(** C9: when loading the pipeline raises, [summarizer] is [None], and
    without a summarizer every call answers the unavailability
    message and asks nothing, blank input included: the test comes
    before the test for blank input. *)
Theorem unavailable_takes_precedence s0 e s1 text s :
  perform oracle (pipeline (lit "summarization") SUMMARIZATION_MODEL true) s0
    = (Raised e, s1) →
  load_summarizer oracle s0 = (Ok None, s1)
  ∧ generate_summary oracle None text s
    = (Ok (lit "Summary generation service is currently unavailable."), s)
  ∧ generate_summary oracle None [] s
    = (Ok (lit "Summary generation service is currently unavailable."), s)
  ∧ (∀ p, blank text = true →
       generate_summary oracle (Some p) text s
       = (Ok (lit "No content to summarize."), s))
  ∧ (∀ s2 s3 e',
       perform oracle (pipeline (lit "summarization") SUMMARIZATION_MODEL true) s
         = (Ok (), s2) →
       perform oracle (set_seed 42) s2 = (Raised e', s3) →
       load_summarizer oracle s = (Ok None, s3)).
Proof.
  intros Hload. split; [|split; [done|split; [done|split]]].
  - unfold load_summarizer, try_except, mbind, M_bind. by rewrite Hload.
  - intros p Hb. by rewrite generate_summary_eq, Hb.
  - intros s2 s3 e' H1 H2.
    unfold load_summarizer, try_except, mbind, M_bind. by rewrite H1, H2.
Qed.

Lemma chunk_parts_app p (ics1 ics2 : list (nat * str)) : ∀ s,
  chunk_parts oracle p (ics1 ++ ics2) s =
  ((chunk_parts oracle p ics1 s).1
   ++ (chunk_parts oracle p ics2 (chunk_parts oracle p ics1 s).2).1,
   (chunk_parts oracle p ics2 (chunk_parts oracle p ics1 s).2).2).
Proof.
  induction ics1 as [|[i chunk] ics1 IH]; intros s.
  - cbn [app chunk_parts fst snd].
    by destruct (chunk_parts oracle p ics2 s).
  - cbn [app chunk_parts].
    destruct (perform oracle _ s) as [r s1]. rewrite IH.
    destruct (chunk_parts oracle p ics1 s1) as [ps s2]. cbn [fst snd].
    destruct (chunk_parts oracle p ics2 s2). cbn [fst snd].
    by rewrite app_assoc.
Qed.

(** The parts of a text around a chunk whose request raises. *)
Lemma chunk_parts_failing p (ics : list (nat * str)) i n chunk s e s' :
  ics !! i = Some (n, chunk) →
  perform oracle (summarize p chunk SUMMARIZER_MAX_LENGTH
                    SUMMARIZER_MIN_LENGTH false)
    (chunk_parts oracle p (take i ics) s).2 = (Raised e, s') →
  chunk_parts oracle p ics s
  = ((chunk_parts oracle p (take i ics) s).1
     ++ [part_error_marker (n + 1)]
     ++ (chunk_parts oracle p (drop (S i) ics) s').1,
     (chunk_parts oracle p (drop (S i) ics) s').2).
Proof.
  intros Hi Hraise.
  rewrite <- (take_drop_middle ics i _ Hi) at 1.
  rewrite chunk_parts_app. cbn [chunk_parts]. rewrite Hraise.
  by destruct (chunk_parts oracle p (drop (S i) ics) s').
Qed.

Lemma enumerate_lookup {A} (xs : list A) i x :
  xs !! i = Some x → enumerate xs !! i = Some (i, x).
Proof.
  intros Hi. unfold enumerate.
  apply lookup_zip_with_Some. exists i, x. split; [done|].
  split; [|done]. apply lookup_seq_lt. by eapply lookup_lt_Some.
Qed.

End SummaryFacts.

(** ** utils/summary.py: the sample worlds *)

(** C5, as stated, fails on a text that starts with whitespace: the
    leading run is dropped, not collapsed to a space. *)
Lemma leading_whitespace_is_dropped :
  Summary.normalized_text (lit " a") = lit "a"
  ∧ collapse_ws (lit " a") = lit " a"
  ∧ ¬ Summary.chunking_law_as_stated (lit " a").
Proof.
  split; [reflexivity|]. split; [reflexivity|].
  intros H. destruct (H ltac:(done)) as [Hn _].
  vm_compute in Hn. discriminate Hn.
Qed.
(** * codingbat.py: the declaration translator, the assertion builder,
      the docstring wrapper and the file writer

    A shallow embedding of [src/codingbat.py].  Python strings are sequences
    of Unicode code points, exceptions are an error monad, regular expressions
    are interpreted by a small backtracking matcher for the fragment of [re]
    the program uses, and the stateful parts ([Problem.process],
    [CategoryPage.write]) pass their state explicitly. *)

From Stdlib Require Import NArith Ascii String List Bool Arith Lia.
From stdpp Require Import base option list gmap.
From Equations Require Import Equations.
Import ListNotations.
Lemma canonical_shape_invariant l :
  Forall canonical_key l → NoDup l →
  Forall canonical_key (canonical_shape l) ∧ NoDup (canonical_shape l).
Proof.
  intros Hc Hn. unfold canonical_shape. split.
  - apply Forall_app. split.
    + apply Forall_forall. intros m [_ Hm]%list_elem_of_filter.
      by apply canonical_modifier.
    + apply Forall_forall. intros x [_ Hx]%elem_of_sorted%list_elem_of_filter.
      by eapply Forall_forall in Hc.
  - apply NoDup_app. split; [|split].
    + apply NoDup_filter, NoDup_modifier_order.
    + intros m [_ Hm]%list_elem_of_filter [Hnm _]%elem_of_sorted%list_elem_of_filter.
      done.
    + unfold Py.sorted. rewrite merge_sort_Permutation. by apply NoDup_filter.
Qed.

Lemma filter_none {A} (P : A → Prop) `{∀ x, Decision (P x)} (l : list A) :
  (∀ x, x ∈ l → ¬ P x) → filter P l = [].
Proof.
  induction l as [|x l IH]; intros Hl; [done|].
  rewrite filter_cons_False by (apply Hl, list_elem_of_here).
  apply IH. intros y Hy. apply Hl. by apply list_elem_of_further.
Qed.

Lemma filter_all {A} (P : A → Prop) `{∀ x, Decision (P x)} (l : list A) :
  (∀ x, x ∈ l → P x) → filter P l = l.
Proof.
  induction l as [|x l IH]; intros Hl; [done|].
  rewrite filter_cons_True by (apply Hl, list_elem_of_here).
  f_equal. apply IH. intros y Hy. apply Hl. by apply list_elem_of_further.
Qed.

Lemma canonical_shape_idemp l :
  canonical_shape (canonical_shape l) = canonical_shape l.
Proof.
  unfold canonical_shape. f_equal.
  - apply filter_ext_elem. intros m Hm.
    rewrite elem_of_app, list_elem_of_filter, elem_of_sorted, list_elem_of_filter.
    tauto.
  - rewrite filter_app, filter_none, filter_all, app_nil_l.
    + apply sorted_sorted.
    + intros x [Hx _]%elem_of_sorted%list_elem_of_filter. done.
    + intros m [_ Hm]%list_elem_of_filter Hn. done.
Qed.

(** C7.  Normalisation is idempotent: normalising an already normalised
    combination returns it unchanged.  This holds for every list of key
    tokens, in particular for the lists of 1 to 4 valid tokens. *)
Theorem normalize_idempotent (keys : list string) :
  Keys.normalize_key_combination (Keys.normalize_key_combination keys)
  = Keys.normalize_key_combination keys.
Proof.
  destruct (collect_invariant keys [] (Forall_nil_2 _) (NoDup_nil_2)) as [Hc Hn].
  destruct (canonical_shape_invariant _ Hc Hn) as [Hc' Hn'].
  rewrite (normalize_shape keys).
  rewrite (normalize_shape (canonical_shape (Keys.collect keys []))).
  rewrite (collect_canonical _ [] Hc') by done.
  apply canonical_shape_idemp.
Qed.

□ □ □ □ □

#### TASK:
Please retype the listing above with no line missing.

#### REPLY TO THE EXERCISE:
(** C9: when loading the pipeline raises, [summarizer] is [None], and
    without a summarizer every call answers the unavailability
    message and asks nothing, blank input included: the test comes
    before the test for blank input. *)
Theorem unavailable_takes_precedence s0 e s1 text s :
  perform oracle (pipeline (lit "summarization") SUMMARIZATION_MODEL true) s0
    = (Raised e, s1) →
  load_summarizer oracle s0 = (Ok None, s1)
  ∧ generate_summary oracle None text s
    = (Ok (lit "Summary generation service is currently unavailable."), s)
  ∧ generate_summary oracle None [] s
    = (Ok (lit "Summary generation service is currently unavailable."), s)
  ∧ (∀ p, blank text = true →
       generate_summary oracle (Some p) text s
       = (Ok (lit "No content to summarize."), s))
  ∧ (∀ s2 s3 e',
       perform oracle (pipeline (lit "summarization") SUMMARIZATION_MODEL true) s
         = (Ok (), s2) →
       perform oracle (set_seed 42) s2 = (Raised e', s3) →
       load_summarizer oracle s = (Ok None, s3)).
Proof.
  intros Hload. split; [|split; [done|split; [done|split]]].
  - unfold load_summarizer, try_except, mbind, M_bind. by rewrite Hload.
  - intros p Hb. by rewrite generate_summary_eq, Hb.
  - intros s2 s3 e' H1 H2.
    unfold load_summarizer, try_except, mbind, M_bind. by rewrite H1, H2.
Qed.

Lemma chunk_parts_app p (ics1 ics2 : list (nat * str)) : ∀ s,
  chunk_parts oracle p (ics1 ++ ics2) s =
  ((chunk_parts oracle p ics1 s).1
   ++ (chunk_parts oracle p ics2 (chunk_parts oracle p ics1 s).2).1,
   (chunk_parts oracle p ics2 (chunk_parts oracle p ics1 s).2).2).
Proof.
  induction ics1 as [|[i chunk] ics1 IH]; intros s.
  - cbn [app chunk_parts fst snd].
    by destruct (chunk_parts oracle p ics2 s).
  - cbn [app chunk_parts].
    destruct (perform oracle _ s) as [r s1]. rewrite IH.
    destruct (chunk_parts oracle p ics1 s1) as [ps s2]. cbn [fst snd].
    destruct (chunk_parts oracle p ics2 s2). cbn [fst snd].
    by rewrite app_assoc.
Qed.

(** The parts of a text around a chunk whose request raises. *)
Lemma chunk_parts_failing p (ics : list (nat * str)) i n chunk s e s' :
  ics !! i = Some (n, chunk) →
  perform oracle (summarize p chunk SUMMARIZER_MAX_LENGTH
                    SUMMARIZER_MIN_LENGTH false)
    (chunk_parts oracle p (take i ics) s).2 = (Raised e, s') →
  chunk_parts oracle p ics s
  = ((chunk_parts oracle p (take i ics) s).1
     ++ [part_error_marker (n + 1)]
     ++ (chunk_parts oracle p (drop (S i) ics) s').1,
     (chunk_parts oracle p (drop (S i) ics) s').2).
Proof.
  intros Hi Hraise.
  rewrite <- (take_drop_middle ics i _ Hi) at 1.
  rewrite chunk_parts_app. cbn [chunk_parts]. rewrite Hraise.
  by destruct (chunk_parts oracle p (drop (S i) ics) s').
Qed.

Lemma enumerate_lookup {A} (xs : list A) i x :
  xs !! i = Some x → enumerate xs !! i = Some (i, x).
Proof.
  intros Hi. unfold enumerate.
  apply lookup_zip_with_Some. exists i, x. split; [done|].
  split; [|done]. apply lookup_seq_lt. by eapply lookup_lt_Some.
Qed.

End SummaryFacts.

(** ** utils/summary.py: the sample worlds *)

(** C5, as stated, fails on a text that starts with whitespace: the
    leading run is dropped, not collapsed to a space. *)
Lemma leading_whitespace_is_dropped :
  Summary.normalized_text (lit " a") = lit "a"
  ∧ collapse_ws (lit " a") = lit " a"
  ∧ ¬ Summary.chunking_law_as_stated (lit " a").
Proof.
  split; [reflexivity|]. split; [reflexivity|].
  intros H. destruct (H ltac:(done)) as [Hn _].
  vm_compute in Hn. discriminate Hn.
Qed.
(** * codingbat.py: the declaration translator, the assertion builder,
      the docstring wrapper and the file writer

    A shallow embedding of [src/codingbat.py].  Python strings are sequences
    of Unicode code points, exceptions are an error monad, regular expressions
    are interpreted by a small backtracking matcher for the fragment of [re]
    the program uses, and the stateful parts ([Problem.process],
    [CategoryPage.write]) pass their state explicitly. *)

From Stdlib Require Import NArith Ascii String List Bool Arith Lia.
From stdpp Require Import base option list gmap.
From Equations Require Import Equations.
Import ListNotations.
Lemma canonical_shape_invariant l :
  Forall canonical_key l → NoDup l →
  Forall canonical_key (canonical_shape l) ∧ NoDup (canonical_shape l).
Proof.
  intros Hc Hn. unfold canonical_shape. split.
  - apply Forall_app. split.
    + apply Forall_forall. intros m [_ Hm]%list_elem_of_filter.
      by apply canonical_modifier.
    + apply Forall_forall. intros x [_ Hx]%elem_of_sorted%list_elem_of_filter.
      by eapply Forall_forall in Hc.
  - apply NoDup_app. split; [|split].
    + apply NoDup_filter, NoDup_modifier_order.
    + intros m [_ Hm]%list_elem_of_filter [Hnm _]%elem_of_sorted%list_elem_of_filter.
      done.
    + unfold Py.sorted. rewrite merge_sort_Permutation. by apply NoDup_filter.
Qed.

Lemma filter_none {A} (P : A → Prop) `{∀ x, Decision (P x)} (l : list A) :
  (∀ x, x ∈ l → ¬ P x) → filter P l = [].
Proof.
  induction l as [|x l IH]; intros Hl; [done|].
  rewrite filter_cons_False by (apply Hl, list_elem_of_here).
  apply IH. intros y Hy. apply Hl. by apply list_elem_of_further.
Qed.

Lemma filter_all {A} (P : A → Prop) `{∀ x, Decision (P x)} (l : list A) :
  (∀ x, x ∈ l → P x) → filter P l = l.
Proof.
  induction l as [|x l IH]; intros Hl; [done|].
  rewrite filter_cons_True by (apply Hl, list_elem_of_here).
  f_equal. apply IH. intros y Hy. apply Hl. by apply list_elem_of_further.
Qed.

Lemma canonical_shape_idemp l :
  canonical_shape (canonical_shape l) = canonical_shape l.
Proof.
  unfold canonical_shape. f_equal.
  - apply filter_ext_elem. intros m Hm.
    rewrite elem_of_app, list_elem_of_filter, elem_of_sorted, list_elem_of_filter.
    tauto.
  - rewrite filter_app, filter_none, filter_all, app_nil_l.
    + apply sorted_sorted.
    + intros x [Hx _]%elem_of_sorted%list_elem_of_filter. done.
    + intros m [_ Hm]%list_elem_of_filter Hn. done.
Qed.

(** C7.  Normalisation is idempotent: normalising an already normalised
    combination returns it unchanged.  This holds for every list of key
    tokens, in particular for the lists of 1 to 4 valid tokens. *)
Theorem normalize_idempotent (keys : list string) :
  Keys.normalize_key_combination (Keys.normalize_key_combination keys)
  = Keys.normalize_key_combination keys.
Proof.
  destruct (collect_invariant keys [] (Forall_nil_2 _) (NoDup_nil_2)) as [Hc Hn].
  destruct (canonical_shape_invariant _ Hc Hn) as [Hc' Hn'].
  rewrite (normalize_shape keys).
  rewrite (normalize_shape (canonical_shape (Keys.collect keys []))).
  rewrite (collect_canonical _ [] Hc') by done.
  apply canonical_shape_idemp.
Qed.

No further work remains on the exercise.